Task objective
The expected answer holds every line from the first line of the data below through the line containing "tasks_inv e s -> order_inv", exactly as written, and no other line.

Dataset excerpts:
┏━━

(** The ancestors of what is in a batch are recorded. *)
Lemma ancestors_recorded s rest b pt a :
  tasks_inv e s -> order_inv e s -> ss_phase s = PTasks rest b -> pt ∈ batch_tasks b ->
  a ∈ upstream (sc_graph e) (pt_Name pt) -> is_Some (ss_outcomes s !! a).
Proof.
  intros T O Hp Hpt Ha. pose proof (oi_levels _ _ O) as Hl. pose proof (ti_to_run _ _ T a) as Hrun. rewrite Hp in Hl, Hrun.
  destruct Hl as (pre & Hls & Hb). destruct (Hb pt Hpt) as (l & Hlast & Hn).
  apply last_Some in Hlast as [pre' ->]. rewrite <- app_assoc in Hls. simpl in Hls.
  pose proof (ancestor_earlier pre' l rest a _ Hls Hn Ha) as Hpre.
  pose proof levels_NoDup as Hnd. rewrite Hls, concat_app in Hnd. simpl in Hnd.
  apply NoDup_app in Hnd as (_ & Hdis & _).
  assert (a ∈ map pt_Name (sc_tasks e)) as Hmain.
  { apply elem_of_levels. rewrite Hls, concat_app, elem_of_app. by left. }
  destruct (ss_outcomes s !! a) eqn:E; [by eexists|]. exfalso.
  assert (a ∈ to_run e (PTasks rest b)) as Hin.
  { apply Hrun. split; [|done]. unfold all_names. rewrite map_app, elem_of_app. by left. }
  simpl in Hin. rewrite !elem_of_app in Hin. destruct Hin as [Hin|[Hin|Hin]].
  - apply list_elem_of_fmap in Hin as (pt' & -> & Hin). destruct (Hb pt' Hin) as (l' & Hl' & Hn').
    rewrite last_snoc in Hl'. injection Hl' as <-. apply (Hdis _ Hpre). rewrite elem_of_app. by left.
  - apply (Hdis _ Hpre). rewrite elem_of_app. by right.
  - by eapply main_finally_disjoint.
Qed.
End Valid.

(** ** Preservation *)
Lemma batch_in_to_run e ph : map pt_Name (batch_tasks (phase_batch ph)) ⊆+ to_run e ph.
Proof. destruct ph; simpl; [by apply submseteq_inserts_r|done|done]. Qed.

Lemma phase_tasks_set e ph b : phase_tasks e (phase_set_batch ph b) = phase_tasks e ph.
Proof. by destruct ph. Qed.

Lemma unrecorded e s pt :
  tasks_inv e s -> pt ∈ batch_tasks (phase_batch (ss_phase s)) -> ss_outcomes s !! pt_Name pt = None.
Proof.
  intros T Hpt. apply (ti_to_run _ _ T). eapply elem_of_submseteq; [|apply batch_in_to_run].
  by apply list_elem_of_fmap_2.
Qed.

(** *** Recording a task of the batch *)
Section Record.
Context (e : sched) (s s' : sstate) (pt : PipelineTask) (oc : TaskOutcome) (b' : batch) (evs : list Event).
Hypotheses (Hd : is_done (ss_phase s) = false)
  (Hp : ss_phase s' = phase_set_batch (ss_phase s) b')
  (Ho : ss_outcomes s' = <[pt_Name pt := oc]> (ss_outcomes s))
  (Hov : ss_overall s' = overall_step (ss_overall s) (oc_Status oc))
  (He : ss_events s' = ss_events s ++ evs) (Hst : starts evs = [])
  (Hf : ss_flags s' = ss_flags s)
  (Hb : batch_tasks (phase_batch (ss_phase s)) ≡ₚ pt :: batch_tasks b')
  (Hr : running (phase_batch (ss_phase s)) ⊆ pt :: running b')
  (Hi : in_flight b' ⊆ in_flight (phase_batch (ss_phase s)))
  (Hl : length (bt_jobs b') <= length (bt_jobs (phase_batch (ss_phase s))))
  (T : tasks_inv e s).

Lemma record_unrecorded : ss_outcomes s !! pt_Name pt = None.
Proof. apply (unrecorded e s pt T). rewrite Hb. apply elem_of_cons. by left. Qed.

Lemma record_to_run : to_run e (ss_phase s) ≡ₚ pt_Name pt :: to_run e (ss_phase s').
Proof. rewrite Hp. by rewrite (to_run_set_batch e _ b' [pt] Hd Hb). Qed.

Lemma record_tasks : tasks_inv e s'.
Proof.
  pose proof (ti_nodup _ _ T) as Hnd. rewrite record_to_run in Hnd. apply NoDup_cons in Hnd as [Hnin Hnd].
  split; [done|..].
  - intros n. pose proof (ti_to_run _ _ T n) as Hn. rewrite record_to_run, elem_of_cons in Hn.
    rewrite Ho, lookup_insert. case_decide; [subst; naive_solver|naive_solver].
  - intros n. rewrite Ho, lookup_insert_is_Some. intros [<-|[_ Hn]]; [|by apply (ti_dom _ _ T)].
    apply (ti_to_run _ _ T). rewrite record_to_run. apply elem_of_cons. by left.
  - rewrite Hp, phase_batch_set, phase_tasks_set by done. intros pt' Hpt'. apply (ti_batch _ _ T). rewrite Hb.
    apply elem_of_cons. by right.
  - rewrite Hp, phase_batch_set by done. pose proof (ti_jobs _ _ T). lia.
Qed.

Lemma record_cleared n : cleared e s n -> cleared e s' n.
Proof.
  intros [Ha Hc]. split.
  - intros a Hin. rewrite Ho, lookup_insert_is_Some'. right. by apply Ha.
  - rewrite <- Hc. apply upstreamBlocksDispatch_ext. intros a Hin. rewrite Ho, lookup_insert_ne; [done|].
    intros <-. destruct (Ha _ Hin) as [? E]. pose proof record_unrecorded. congruence.
Qed.

Lemma record_order : order_inv e s -> order_inv e s'.
Proof.
  intros O. assert (starts (ss_events s') = starts (ss_events s)) as Hs by (by rewrite He, starts_app, Hst, app_nil_r).
  split; rewrite ?Hs.
  - rewrite Hp. pose proof (oi_levels _ _ O) as Hlv. destruct (ss_phase s) as [rest b0| |]; simpl in *; try done.
    destruct Hlv as (pre & Hls & Hlast). exists pre. split; [done|]. intros pt' Hpt'. apply Hlast. rewrite Hb.
    apply elem_of_cons. by right.
  - apply (oi_nodup _ _ O).
  - intros n Hn. rewrite Ho, lookup_insert_is_Some', Hp, phase_batch_set by done.
    destruct (oi_starts _ _ O n Hn) as [?|(pt' & -> & Hin)%list_elem_of_fmap]; [tauto|].
    apply Hr, elem_of_cons in Hin as [->|Hin]; [tauto|]. right. by apply list_elem_of_fmap_2.
  - intros n Hn Hin. apply record_cleared, (oi_cleared _ _ O); [done|]. destruct Hin as [|Hin]; [by left|right].
    rewrite Hp, phase_batch_set in Hin by done. apply list_elem_of_fmap in Hin as (pt' & -> & Hin).
    by apply list_elem_of_fmap_2, Hi.
Qed.

Lemma record_status : status_inv e s -> status_inv e s'.
Proof.
  unfold status_inv. rewrite Hp, Hf, Hov, Ho, (overall_of_insert _ _ _ record_unrecorded).
  destruct (ss_phase s); simpl; [by intros ->| |done].
  intros (dead & H1 & H2 & ->). exists dead. split_and!; [done..|]. destruct dead; [|done]. apply overall_step_timeout.
Qed.

Lemma record_inv : order_inv e s -> status_inv e s -> inv e s'.
Proof. split; [apply record_tasks|by apply record_order|by apply record_status]. Qed.
End Record.

(** *** Moving a task inside the batch *)
Section Move.
Context (e : sched) (s s' : sstate) (b' : batch) (evs : list Event) (V : valid e).
Hypotheses (Hd : is_done (ss_phase s) = false)
  (Hp : ss_phase s' = phase_set_batch (ss_phase s) b')
  (Ho : ss_outcomes s' = ss_outcomes s)
  (Hov : ss_overall s' = ss_overall s)
  (He : ss_events s' = ss_events s ++ evs)
  (Hf : flags_le (ss_phase s) (ss_flags s) (ss_flags s'))
  (Hb : batch_tasks (phase_batch (ss_phase s)) ≡ₚ batch_tasks b')
  (Hr : map pt_Name (running b') ≡ₚ starts evs ++ map pt_Name (running (phase_batch (ss_phase s))))
  (Hi : forall pt, pt ∈ in_flight b' ->
          pt ∈ in_flight (phase_batch (ss_phase s)) \/ dispatch_blocked e s pt = None)
  (Hl : length (bt_jobs b') <= Nat.max (sc_MaxParallel e) (length (bt_jobs (phase_batch (ss_phase s)))))
  (T : tasks_inv e s) (O : order_inv e s).

Lemma move_to_run : to_run e (ss_phase s) ≡ₚ to_run e (ss_phase s').
Proof. rewrite Hp. by rewrite (to_run_set_batch e _ b' [] Hd Hb). Qed.

Lemma move_tasks : tasks_inv e s'.
Proof.
  split.
  - rewrite <- move_to_run. apply (ti_nodup _ _ T).
  - intros n. rewrite <- move_to_run, Ho. apply (ti_to_run _ _ T).
  - intros n. rewrite Ho. apply (ti_dom _ _ T).
  - rewrite Hp, phase_batch_set, phase_tasks_set by done. intros pt Hpt. apply (ti_batch _ _ T). by rewrite Hb.
  - rewrite Hp, phase_batch_set by done. pose proof (ti_jobs _ _ T). lia.
Qed.

Lemma move_running_NoDup : NoDup (map pt_Name (running b')).
Proof.
  eapply submseteq_NoDup; [|apply running_submseteq]. rewrite <- Hb.
  eapply submseteq_NoDup; [apply (ti_nodup _ _ T)|apply batch_in_to_run].
Qed.

Lemma move_cleared pt : pt ∈ sc_tasks e -> pt ∈ in_flight b' -> cleared e s (pt_Name pt).
Proof.
  intros Hm Hin. destruct (Hi pt Hin) as [Hin'|Hdb].
  - apply (oi_cleared _ _ O); [by apply list_elem_of_fmap_2|]. right. by apply list_elem_of_fmap_2.
  - assert (pt ∈ batch_tasks (phase_batch (ss_phase s))) as Hpt by (rewrite Hb; apply elem_of_app; by left).
    pose proof (ti_batch _ _ T pt Hpt) as Hph. unfold dispatch_blocked in Hdb.
    destruct (ss_phase s) as [rest b0|fs rs b0|] eqn:Ep; [| |done].
    + split; [|by destruct (upstreamBlocksDispatch _ _ _ _)].
      intros a. by eapply ancestors_recorded.
    + destruct (main_finally_disjoint e V (pt_Name pt)); by apply list_elem_of_fmap_2.
Qed.

Lemma move_order : order_inv e s'.
Proof.
  pose proof move_running_NoDup as Hnd. rewrite Hr in Hnd. apply NoDup_app in Hnd as (Hnd & Hdis & _).
  assert (forall n, n ∈ starts evs -> n ∈ map pt_Name (running b')) as Hrun
    by (intros n Hn; rewrite Hr; apply elem_of_app; by left).
  split; rewrite ?He, ?starts_app, ?Ho.
  - rewrite Hp. pose proof (oi_levels _ _ O) as Hlv. destruct (ss_phase s) as [rest b0| |]; simpl in *; try done.
    destruct Hlv as (pre & Hls & Hlast). exists pre. split; [done|]. intros pt' Hpt'. apply Hlast. by rewrite Hb.
  - apply NoDup_app. split_and!; [apply (oi_nodup _ _ O)| |done]. intros n Hn Hn'.
    destruct (oi_starts _ _ O n Hn) as [Hrec|Hin]; [|by apply (Hdis n)].
    apply Hrun, list_elem_of_fmap in Hn' as (pt & -> & Hpt).
    rewrite (unrecorded e s pt T) in Hrec; [by destruct Hrec|]. rewrite Hb. apply elem_of_app. left.
    by apply running_in_flight.
  - intros n [Hn|Hn]%elem_of_app; rewrite Hp, phase_batch_set by done; [|right; by apply Hrun].
    destruct (oi_starts _ _ O n Hn) as [?|Hin]; [by left|right]. rewrite Hr. apply elem_of_app. by right.
  - intros n Hm Hin. rewrite Hp, phase_batch_set in Hin by done.
    assert (cleared e s n) as Hc; [|by unfold cleared; rewrite Ho].
    assert (n ∈ starts (ss_events s) \/ n ∈ map pt_Name (in_flight b')) as [Hn|Hn].
    { destruct Hin as [[Hn|Hn]%elem_of_app|Hn]; [by left| |by right]. right.
      apply Hrun, list_elem_of_fmap in Hn as (pt & -> & Hpt). by apply list_elem_of_fmap_2, running_in_flight. }
    + apply (oi_cleared _ _ O); [done|by left].
    + apply list_elem_of_fmap in Hn as (pt & -> & Hpt). apply move_cleared; [|done].
      assert (pt ∈ phase_tasks e (ss_phase s)) as Hph.
      { apply (ti_batch _ _ T). rewrite Hb. apply elem_of_app. by left. }
      destruct (ss_phase s); simpl in Hph; [done| |by apply not_elem_of_nil in Hph].
      destruct (main_finally_disjoint e V (pt_Name pt)); [done|by apply list_elem_of_fmap_2].
Qed.

Lemma move_status : status_inv e s -> status_inv e s'.
Proof.
  unfold status_inv. rewrite Hp, Hov, Ho. destruct (ss_phase s); simpl; [done| |done].
  destruct Hf as (F1 & F2 & F3 & _ & F4).
  intros (dead & H1 & H2 & ->). exists dead. split_and!; [|by rewrite F4|done].
  intros Hdead%H1. unfold tasks_dead, pipe_dead in *. rewrite !orb_True in *. tauto.
Qed.

Lemma move_inv : status_inv e s -> inv e s'.
Proof. split; [apply move_tasks|apply move_order|by apply move_status]. Qed.
End Move.

(** *** Between batches *)
Lemma empty_batch_eq b : empty_batch b = true -> b = mkbatch [] None [].
Proof. by destruct b as [[] [] []]. Qed.

Lemma mark_inv e s rest pt pts msg kind :
  inv e (set_phase s (PTasks rest (mkbatch (pt :: pts) None []))) ->
  inv e (set_phase (markNotRun e s pt msg kind) (PTasks rest (mkbatch pts None []))).
Proof.
  intros I.
  apply (record_inv e (set_phase s (PTasks rest (mkbatch (pt :: pts) None []))) _ pt
           (mkTaskOutcome "not-run" msg None 0 (pt_MatrixInfo pt) kind) (mkbatch pts None [])
           [skip_event pt msg (matrixEventFor pt)]);
    try done; try apply I; unfold running, in_flight; simpl; set_solver.
Qed.

Lemma skip_level_inv e s rest pts :
  inv e (set_phase s (PTasks rest (mkbatch pts None []))) ->
  inv e (set_phase
    (foldl (fun s pt => match ss_outcomes s !! pt_Name pt with
                        | Some _ => s
                        | None => markNotRun e s pt (phase_reason e (ss_phase s) (ss_flags s)) skipStopped
                        end) s pts) (PTasks rest (mkbatch [] None []))).
Proof.
  revert s; induction pts as [|pt pts IH]; intros s I; simpl; [done|].
  pose proof (unrecorded e _ pt (inv_tasks _ _ I)) as Hn. simpl in Hn. rewrite Hn by (apply elem_of_cons; by left).
  apply IH. by apply mark_inv.
Qed.

Lemma enter_level_inv e s level rest b :
  valid e -> inv e s -> ss_phase s = PTasks (level :: rest) b -> b = mkbatch [] None [] ->
  inv e (set_phase s (PTasks rest (mkbatch (level_tasks e level) None []))).
Proof.
  intros V [T O S] Hp ->.
  pose proof (oi_levels _ _ O) as Hl. rewrite Hp in Hl. destruct Hl as (pre & Hls & _).
  assert (map pt_Name (level_tasks e level) = level) as Hnames.
  { apply level_tasks_names; [done|]. intros n Hn. apply (elem_of_levels e V). rewrite Hls, concat_app. simpl.
    rewrite !elem_of_app. tauto. }
  assert (to_run e (PTasks rest (mkbatch (level_tasks e level) None [])) = to_run e (ss_phase s)) as Htr.
  { rewrite Hp. change (map pt_Name (level_tasks e level) ++ concat rest ++ map pt_Name (sc_finally e) =
      (level ++ concat rest) ++ map pt_Name (sc_finally e)). by rewrite Hnames, app_assoc. }
  split.
  - split; simpl ss_phase; rewrite ?Htr; [apply T|apply T|apply T| |simpl; lia].
    intros pt. by apply elem_of_level_tasks.
  - destruct O as [_ O1 O2 O3]. rewrite Hp in O2, O3. split; simpl in *; [|done..].
    exists (pre ++ [level]). rewrite <- app_assoc. split; [done|]. intros pt Hpt. exists level.
    split; [apply last_snoc|]. rewrite <- Hnames. by apply list_elem_of_fmap_2.
  - unfold status_inv in *. by rewrite Hp in S.
Qed.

┗━━

Task result
(** The ancestors of what is in a batch are recorded. *)
Lemma ancestors_recorded s rest b pt a :
  tasks_inv e s -> order_inv e s -> ss_phase s = PTasks rest b -> pt ∈ batch_tasks b ->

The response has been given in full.